Samantha White serves as a judge and tutor for Washington DC’s local Brain Bee each year. About her time as an undergraduate student at American University (she graduated in 2018), she says, “Balancing classes, work, lab time, and a social life got complicated, but I always found time to engage with the community.” Here, read how making time for outreach has influenced her career aspirations and her advice for getting involved.
What initially sparked your interest in outreach?
Community service has always been a part of my life. My role models growing up always emphasized how import it is to give back. As a college student, the best way I knew how to do that was donating time and enthusiasm for causes I care about: education and STEM outreach.
During my junior year, I started a neuroscience club on campus with some friends. We were looking for ways to get members involved in the DC community. That led us to the DC Brain Bee.

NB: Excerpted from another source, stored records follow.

Definition search (clock : nat) (kwargs : gmap string pyval) : attempt search_result :=
  let params := get_issues_search_params kwargs in
  let data := issues_search clock params in
  let nbr_issues := paging_total (answer_paging data) in
  let page := paging_pageIndex (answer_paging data) in
  match floordiv (paging_total (answer_paging data) - 1)
                 (paging_pageSize (answer_paging data)) with
  | Fails e => Fails e
  | Returns q =>
      let nbr_pages := q + 1 in
      match feed_all sqenv (answer_issues data) [] with
      | Raise e => Fails (Raised e)
      | Ok all_issues =>
          Returns {| res_page := page; res_pages := nbr_pages; res_total := nbr_issues;
                     res_issues := all_issues |}
      end
  end.

(** The loop of [search_all_issues]; [None] when the fuel runs out,
    otherwise the outcome and the number of searches made. *)
Fixpoint search_all_issues_loop (fuel : nat) (kwargs : gmap string pyval)
    (page nbr_pages : Z) (issues : list Issue) (clock : nat)
    : option (attempt (list Issue) * nat) :=
  match fuel with
  | O => None
  | S fuel =>
      if (page <=? nbr_pages) && (page <=? 20) then
        let kwargs := <["p" := VInt page]> kwargs in
        match search clock kwargs with
        | Fails e => Some (Fails e, S clock)
        | Returns returned_data =>
            let issues := issues ++ res_issues returned_data in
            let page := res_page returned_data in
            let nbr_pages := res_pages returned_data in
            let page := page + 1 in
            let kwargs := <["p" := VInt page]> kwargs in
            search_all_issues_loop fuel kwargs page nbr_pages issues (S clock)
        end
      else Some (Returns issues, clock)
  end.

Definition search_all_issues (fuel : nat) (kwargs : gmap string pyval) (clock : nat)
    : option (attempt (list Issue) * nat) :=
  let kwargs := <["ps" := VInt 500]> kwargs in
  let page := 1 in
  let nbr_pages := 1 in
  let issues := [] in
  search_all_issues_loop fuel kwargs page nbr_pages issues clock.

End Search.

(** An issue record with the members that [__feed__] reads without a
    guard. *)
Definition loadable (j : json_issue) : bool :=
  bool_decide (is_Some (j_key j)) && bool_decide (is_Some (j_type j))
  && (bool_decide (j_type j = Some "SECURITY_HOTSPOT") || bool_decide (is_Some (j_severity j)))
  && bool_decide (is_Some (j_author j)) && bool_decide (is_Some (j_status j))
  && bool_decide (is_Some (j_rule j)) && bool_decide (is_Some (j_project j))
  && bool_decide (is_Some (j_creationDate j)) && bool_decide (is_Some (j_updateDate j))
  && bool_decide (is_Some (j_component j)).

(** The members whose absence makes [__feed__] raise. *)
Definition required_members : list string :=
  ["key"; "type"; "severity"; "author"; "status"; "rule"; "project"; "creationDate";
   "updateDate"; "component"].

Definition to_csv_header : string :=
  "# id;rule;type;severity;status;creation date;creation time;modification date;"
  +:+ "modification time;project key;project name;file;line;debt(min);message".

(** ** A sample project on the search server *)

Definition sample_record (k : string) : json_issue :=
  {| j_key := Some k; j_type := Some "BUG"; j_severity := Some "MAJOR";
     j_author := Some "ann"; j_status := Some "OPEN"; j_line := Some 3;
     j_rule := Some "S1"; j_project := Some "proj";
     j_creationDate := Some "2020-01-01T10:20:30+0100";
     j_updateDate := Some "2020-02-03T04:05:06+0000"; j_component := Some "f1";
     j_hash := Some "h"; j_message := Some "m"; j_debt := Some "5min";
     j_comments := None |}.

(** A hotspot record: no severity, and no message either. *)
Definition sample_hotspot : json_issue :=
  {| j_key := Some "H"; j_type := Some "SECURITY_HOTSPOT"; j_severity := None;
     j_author := Some "ann"; j_status := Some "TO_REVIEW"; j_line := None;
     j_rule := Some "S2"; j_project := Some "proj";
     j_creationDate := Some "2020-01-01T10:20:30+0100";
     j_updateDate := Some "2020-02-03T04:05:06+0000"; j_component := Some "f1";
     j_hash := None; j_message := None; j_debt := None; j_comments := None |}.
Lemma update_all_frame t items k : forall p p',
  update_all trial_suggest_loader t p items = Ok p' ->
  (dict_mem k (conf p) = true -> dict_mem k (conf p') = true)
  /\ ((forall n, In n (keys items) -> hd n (split_colon n) <> k) ->
      dict_get k (conf p') = dict_get k (conf p)).
Proof.
  induction items as [|[m spec] tl IH]; intros p p'; cbn [update_all].
  - intros [= <-]. now split.
  - destruct (update_one trial_suggest_loader t p (m, spec)) as [p1|e] eqn:E1;
      [|discriminate].
    intros H. destruct (IH p1 p' H) as [Hmem Hget].
    apply update_one_top_key in E1 as [->|[e He]].
    + split; [assumption|]. intros Hk. apply Hget.
      intros n Hn. apply Hk. now right.
    + split.
      * intros Hk. apply Hmem. rewrite He. now apply dict_mem_set.
      * intros Hk. rewrite Hget by (intros n Hn; apply Hk; now right).
        rewrite He. apply dict_get_set_other.
        intros ->. now apply (Hk m ltac:(now left)).
Qed.

(** X9: [update_config] removes no top-level key of the configuration,
    and a top-level key that no declared name addresses, as the name
    itself or as its first segment, keeps its value. *)
Theorem update_config_frame config t out hyperparameters k :
  update_config trial_suggest_loader config t = Ok out ->
  parameters config = Ok hyperparameters ->
  (dict_mem k config = true -> dict_mem k (new_conf out) = true)
  /\ ((forall n, In n (keys hyperparameters) -> hd n (split_colon n) <> k) ->
      dict_get k (new_conf out) = dict_get k config).
Proof.
  unfold update_config. intros H Hpar. rewrite Hpar in H.
  destruct (update_all trial_suggest_loader t _ hyperparameters) as [p|e] eqn:Eall;
    [|discriminate].
  injection H as <-. cbn [new_conf].
  apply (update_all_frame _ _ k) in Eall. exact Eall.
Qed.

End ConfigureFrame.

Lemma update_config_frame_witness :
  exists out,
    Objective.update_config Sample.suggest_constant Sample.config_path_name
      Sample.trial_0 = Ok out
    /\ dict_get "optuna" (Objective.new_conf out)
       = dict_get "optuna" Sample.config_path_name.
Proof.
  eexists. split; [reflexivity|].
  refine (proj2 (update_config_frame Sample.suggest_constant
                   Sample.config_path_name Sample.trial_0 _
                   [("model:lr", Sample.float_spec "lr")] "optuna"
                   eq_refl eq_refl) _).
  intros n [<-|[]]. discriminate.
Defined.

(** ** The wall time of the job *)

Section WallTimeFacts.
Import Config WallTime.

Lemma append_assoc_str (a b c : string) :
  ((a ++ b) ++ c)%string = (a ++ (b ++ c))%string.
Proof. induction a as [|x a IH]; cbn; [reflexivity|now rewrite IH]. Qed.

Lemma append_nil_str (a : string) : (a ++ "")%string = a.
Proof. induction a as [|x a IH]; cbn; [reflexivity|now rewrite IH]. Qed.

(** Without an occurrence of the separator nothing is split off. *)
Lemma split_by_none sep s : forall cur,
  is_substring sep s = false ->
  split_by sep s 0 cur = [(cur ++ s)%string].
Proof.
  induction s as [|c s IH]; intros cur; cbn [split_by is_substring].
  - intros _. now rewrite append_nil_str.
  - destruct (String.prefix sep (String c s)); [discriminate|].
    intros H. rewrite (IH _ H), append_assoc_str. reflexivity.
Qed.

(** An option [walltime=V] gives [V]. *)
Lemma after_walltime_value v :
  is_substring "walltime=" v = false ->
  after_walltime (VStr ("walltime=" ++ v)) = Ok (VStr v).
Proof.
  intros H. unfold after_walltime. cbn -[split_by].
  change (split_by "walltime=" (String "w" (String "a" (String "l" (String "l"
            (String "t" (String "i" (String "m" (String "e" (String "=" v)))))))))
            0 "")
    with (if String.prefix "" v
          then EmptyString :: split_by "walltime=" v 0 EmptyString
          else split_by "walltime=" (String "a" (String "l" (String "l"
                 (String "t" (String "i" (String "m" (String "e" (String "=" v))))))))
                 0 "w").
  destruct v; cbn [String.prefix]; rewrite (split_by_none _ _ _ H); reflexivity.
Qed.

(** Options without [walltime] are passed over. *)
Lemma scan_skip pre rest :
  (forall s, In s pre -> is_substring "walltime" s = false) ->
  scan (map VStr pre ++ rest) = scan rest.
Proof.
  induction pre as [|s pre IH]; intros H; [reflexivity|].
  cbn [map app scan has_walltime]. rewrite (H s) by now left.
  apply IH. intros s' Hs'. apply H. now right.
Qed.

Lemma index3_pbs hyper_config l :
  index3 "pbs" "batch" "l" hyper_config = Ok l ->
  dict_mem "pbs" hyper_config = true.
Proof.
  unfold index3, index, dict_mem.
  destruct (dict_get "pbs" hyper_config); [reflexivity|discriminate].
Qed.

(** X10: on a PBS job (no [slurm] section), when the resource list holds
    strings, the first option that has [walltime] in it is [walltime=V]
    and [V] has no further [walltime=], the wall time is [V], and the
    12-hour assumption is not made. *)
Theorem pbs_wall_time hyper_config pre v post :
  dict_mem "slurm" hyper_config = false ->
  index3 "pbs" "batch" "l" hyper_config
  = Ok (Leaf (VList (map VStr pre ++ VStr ("walltime=" ++ v) :: post))) ->
  (forall s, In s pre -> is_substring "walltime" s = false) ->
  is_substring "walltime=" v = false ->
  find_wall_time hyper_config
  = Got {| wall_time := Leaf (VStr v); assumed := false |}.
Proof.
  intros Hslurm Hl Hpre Hv. unfold find_wall_time.
  rewrite Hslurm, (index3_pbs _ _ Hl), Hl. cbn [iterate].
  rewrite (scan_skip _ _ Hpre). cbn [scan has_walltime].
  replace (is_substring "walltime" ("walltime=" ++ v)) with true
    by (destruct v; reflexivity).
  now rewrite (after_walltime_value _ Hv).
Qed.

Lemma pbs_wall_time_witness :
  find_wall_time Sample.pbs_config
  = Got {| wall_time := Leaf (VStr "06:00:00"); assumed := false |}.
Proof.
  refine (pbs_wall_time Sample.pbs_config ["select=1:ncpus=8:ngpus=1"] "06:00:00" []
            eq_refl eq_refl _ eq_refl).
  intros s [<-|[]]. reflexivity.
Defined.

(** No single character has [walltime] in it. *)
Lemma no_walltime_in_char c : is_substring "walltime" (String c "") = false.
Proof.
  cbn [is_substring String.prefix].
  destruct (ascii_dec "w" c); reflexivity.
Qed.

Lemma scan_chars s : scan (map VStr (chars s)) = Ok None.
Proof.
  induction s as [|c s IH]; [reflexivity|].
  cbn [chars map scan has_walltime].
  now rewrite no_walltime_in_char.
Qed.

(** X11: on a PBS job, when the resource list is written as one string
    instead of a list of options, the loop runs over its characters and
    finds no wall time in it, whatever the string says; and when it is a
    list of strings none of which has [walltime] in it, none is found
    either.  In both cases 12 hours are assumed, with the warning. *)
Theorem pbs_assumes_twelve_hours hyper_config l :
  dict_mem "slurm" hyper_config = false ->
  index3 "pbs" "batch" "l" hyper_config = Ok l ->
  (exists s, l = Leaf (VStr s))
  \/ (exists options, l = Leaf (VList (map VStr options))
                      /\ forall s, In s options ->
                                   is_substring "walltime" s = false) ->
  find_wall_time hyper_config = Got twelve_hours.
Proof.
  intros Hslurm Hl Hshape. unfold find_wall_time.
  rewrite Hslurm, (index3_pbs _ _ Hl), Hl.
  destruct Hshape as [[s ->]|(options & -> & Hnone)]; cbn [iterate].
  - now rewrite scan_chars.
  - rewrite <- (app_nil_r (map VStr options)), (scan_skip _ _ Hnone).
    reflexivity.
Qed.

Lemma pbs_assumes_twelve_hours_witness :
  find_wall_time Sample.pbs_config_one_string = Got twelve_hours.
Proof.
  refine (pbs_assumes_twelve_hours Sample.pbs_config_one_string _
            eq_refl eq_refl _).
  left. eexists. reflexivity.
Defined.
Lemma map_keys_map_set {V} (k : list N) (v : V) (m : JsMap V) :
  map_keys (map_set k v m)
  = if decide (k ∈ map_keys m) then map_keys m else map_keys m ++ [k].
Proof.
  unfold map_keys. induction m as [|[k' v'] m IH]; [done|].
  cbn [map_set]. destruct (decide (k = k')) as [->|Hne]; rewrite !fmap_cons.
  - cbn [fst]. rewrite decide_True by left. done.
  - cbn [fst]. rewrite IH. destruct (decide (k ∈ m.*1)) as [Hin|Hin].
    + rewrite decide_True by (by right). done.
    + rewrite decide_False; [done|]. rewrite elem_of_cons. tauto.
Qed.

Lemma map_wf_map_set {V} (k : list N) (v : V) (m : JsMap V) :
  map_wf m → map_wf (map_set k v m).
Proof.
  unfold map_wf. rewrite map_keys_map_set. intros Hwf.
  destruct (decide (k ∈ map_keys m)); [done|].
  apply NoDup_app. split; [done|]. split; [|apply NoDup_singleton].
  intros x Hx ->%list_elem_of_singleton. done.
Qed.

Lemma map_values_map_set {V} (P : V → Prop) (k : list N) (v : V) (m : JsMap V) :
  P v → Forall P m.*2 → Forall P (map_set k v m).*2.
Proof.
  intros Hv. induction m as [|[k' v'] m IH]; simpl.
  - by repeat constructor.
  - rewrite Forall_cons. intros [Hv' Hm].
    destruct (decide (k = k')); simpl; constructor; auto.
Qed.

(** The loop of [expandItems] keeps three invariants: the keys are distinct,
    every key is a single code unit below 2^16, and the groups are as large
    as the counts met so far allow. *)
Lemma foldl_expandItems_step_wf items : ∀ m c,
  map_wf m → map_wf (foldl expandItems_step (m, c) items).1.
Proof.
  induction items as [|count items IH]; intros m c Hwf; [done|].
  simpl. apply IH. by apply map_wf_map_set.
Qed.

Lemma expandItems_wf items : map_wf (expandItems items).
Proof. apply foldl_expandItems_step_wf. constructor. Qed.

Lemma String_fromCharCode_code_unit c : code_unit_label (String_fromCharCode c).
Proof.
  exists (Z.to_nat (c mod 65536)).
  pose proof (Z.mod_pos_bound c 65536 ltac:(lia)).
  split; [lia|]. unfold String_fromCharCode. f_equal. lia.
Qed.

Lemma foldl_expandItems_step_keys items : ∀ m c,
  Forall code_unit_label (map_keys m) →
  Forall code_unit_label (map_keys (foldl expandItems_step (m, c) items).1).
Proof.
  induction items as [|count items IH]; intros m c Hm; [done|].
  simpl. apply IH. rewrite map_keys_map_set.
  destruct (decide (_ ∈ _)); [done|].
  apply Forall_app. split; [done|]. constructor; [|constructor].
  apply String_fromCharCode_code_unit.
Qed.

(** However long the input, the map never has more than 2^16 groups. *)
Lemma expandItems_size_bound items :
  (length (expandItems items) ≤ Z.to_nat 65536)%nat.
Proof.
  pose proof (expandItems_wf items) as Hwf.
  pose proof (foldl_expandItems_step_keys items [] 65 ltac:(constructor)) as Hk.
  fold (expandItems items) in Hk. unfold map_wf in Hwf.
  assert (map_keys (expandItems items)
          ⊆+ (λ n : nat, [N.of_nat n]) <$> seq 0 (Z.to_nat 65536)) as Hsub.
  { apply NoDup_submseteq; [done|].
    intros k Hin. rewrite Forall_forall in Hk.
    destruct (Hk k Hin) as (n & Hn & ->).
    apply list_elem_of_fmap. exists n. split; [done|]. apply elem_of_seq. lia. }
  apply submseteq_length in Hsub. unfold map_keys in Hsub.
  by rewrite !length_fmap, length_seq in Hsub.
Qed.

It’s a fun event where, even as a judge, we had the chance to quiz ourselves on brain basics and encourage high school students throughout the competition. It was really exciting to see the students get fired up about neuroscience. Their energy was infectious. We all left the event inspired to study even more.
As an undergraduate student, how did your involvement with the Brain Bee influence your career aspirations?
I looked forward to volunteering with the Brain Bee every year. It was a great opportunity to get to know students who are also interested in neuroscience outside of the classroom and meet other neuroscientists in my city working in academic and non-academic fields, such as medicine and policy. That exposed me to many career options I didn’t know about.
I enjoyed my Brain Bee experience so much that when I was applying to grad schools, I factor the accessibility of science outreach at different universities among all of the other factors to consider.
During interviews, I talked about how my experience as a judge and tutor influenced my interest in continuing science-related community service during graduate school. It also made for easy conversation with professors who saw the importance of science outreach.
As a tutor, what’s your process for breaking down complex information about the brain?
When I’m trying to communicate complex information, I remember what it was like when I first learned about the brain. It was exciting, but also overwhelming at times. This mindset always reminds me to take the material a little slow at first to establish the basic concepts before getting into more complicated material.
Before I started tutoring, I spent time thinking about how I learn. I’m a visual learner, so I felt most confident explaining concepts through diagrams and having students describe illustrations back to me. This also helped them explain it to themselves.
For students who aren’t visual learners, there are helpful videos and other resources on BrainFacts.org. I help students engage with material by asking them questions about what we went over and encouraging questions about confusing topics.
I’ve kept in touch with some of the students I’ve tutored as they go off to college to continue their academic careers in science and get involved with outreach in their own ways, which has been rewarding.
What advice would you give to other undergraduate students about getting involved in an outreach activity?
If you’re unsure whether you want to get involved, volunteering for the Brain Bee (or any other established outreach program) is a great way to explore what interests you. Experienced volunteers and staff can also help you understand your role and offer advice on how you can best contribute. Your experience is really what you decide to make of it, and ultimately, you won’t know unless you try.
Also, don’t be nervous about getting involved. I remember feeling worried I wouldn’t understand certain parts of neuroscience well enough to explain it to high school students, but as I looked into how to explain these topics, I started feeling more confident.
Finally, have fun! Students respond well to enthusiasm. In my experience, students tend to be nervous about the competitive aspect of the Brain Bee, so keeping it light can take some pressure off of them.
What have you learned from your experience?
Science outreach is incredibly fun and rewarding because I get to share what I’ve learned with people who are genuinely curious about the brain. It’s also valuable because it’s a chance to inspire others to pursue a career in STEM.